The FDA is pondering approval of Flibanserin yet again. This is the 4th time it's been presented for approval since 2006 when Boehringer Ingelheim initially repackaged their quick-acting antidepressant, flibanserin, as a libido enhancing drug for women. The drug appears to have either minimal or moderately better results than placebo depending on which side of the argument is asked. Even though the results are not very convincing, it looks like the FDA is set to approve it for sale this week.

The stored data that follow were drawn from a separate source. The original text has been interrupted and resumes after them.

(** * Extension scanning and web extension management: a shallow embedding

    The development follows two source files:

    - [vs/server/remoteAgentEnvironmentImpl.ts]
      ([RemoteAgentEnvironmentChannel]: the merge of the three extension
      scans, the rewriting of [when] clauses, the environment data), and
    - [vs/workbench/services/extensionManagement/common/webExtensionManagementService.ts]
      ([WebExtensionManagementService], [InstallExtensionTask],
      [getMetadata], [toLocalExtension]).

    Collaborators that live elsewhere ([ExtensionIdentifier.toKey],
    [ContextKeyExpr], [join], [URI.file], the web extensions scanner
    service, the base class of the service) are section variables. *)

From Stdlib Require Import List String Ascii Bool Arith NArith Lia.
From Stdlib Require Import DecimalString DecimalNat DecimalN.
Import ListNotations.
Local Open Scope string_scope.
Local Open Scope list_scope.

Set Implicit Arguments.
Set Warnings "-register-all".

(* ===================================================================== *)
(** * JavaScript values *)
(* ===================================================================== *)

Module Js.

(** A property of type [boolean | undefined]: [None] is [undefined]. *)
Definition optbool := option bool.

(** [!!v] for [v : boolean | undefined]. *)
Definition truthy (v : optbool) : bool :=
  match v with
  | Some true => true
  | _ => false
  end.

(** [a || b] on [boolean | undefined]: the left operand when it is truthy,
    the right operand (whatever it is) otherwise. *)
Definition or (a b : optbool) : optbool :=
  if truthy a then a else b.

(** [isBoolean(v)]. *)
Definition isBoolean (v : optbool) : bool :=
  match v with
  | Some _ => true
  | None => false
  end.

(** [s || null] for [s : string | undefined]: the empty string is falsy. *)
Definition str_or_null (s : option string) : option string :=
  match s with
  | Some "" => None
  | _ => s
  end.

(** [a ?? b]. *)
Definition nullish {A} (a b : option A) : option A :=
  match a with
  | Some _ => a
  | None => b
  end.

End Js.

(* ===================================================================== *)
(** * The JavaScript [Map<string, V>]

    Entries are kept in insertion order; [set] on a key that is already
    present replaces the value and keeps the position of the entry. *)
(* ===================================================================== *)

Module JsMap.
Section JsMap.
Variable V : Type.

Definition t := list (string * V).

Definition empty : t := [].

Fixpoint set (k : string) (v : V) (m : t) : t :=
  match m with
  | [] => [(k, v)]
  | (k', v') :: m' =>
      if String.eqb k' k then (k', v) :: m' else (k', v') :: set k v m'
  end.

Below is an excerpt from an article I found in the Washington Post. ?Female Viagra? could get FDA approval this week - The Washington Post The author asks some of the same questions we ask of TAM men who question their wife's low libido.


_"The path for flibanserin, made by Sprout Pharmaceuticals, has been a rocky one, in part because the science of desire is little understood, and in part because there is disagreement on what constitutes "normal" sexual desire. Once a host of other common factors for flagging desire are ruled out - medical conditions, sex-hormone depletion, relationship troubles, some antidepressants, cultural or religious messages, poor body image - questions remain.

*Is it mismatched libido with a partner with a higher sex drive, as some contend? Is monogamy just boring? Or is it biology?" 
*_​

But it was the last question that I post as food for thought or discussion, whichever.....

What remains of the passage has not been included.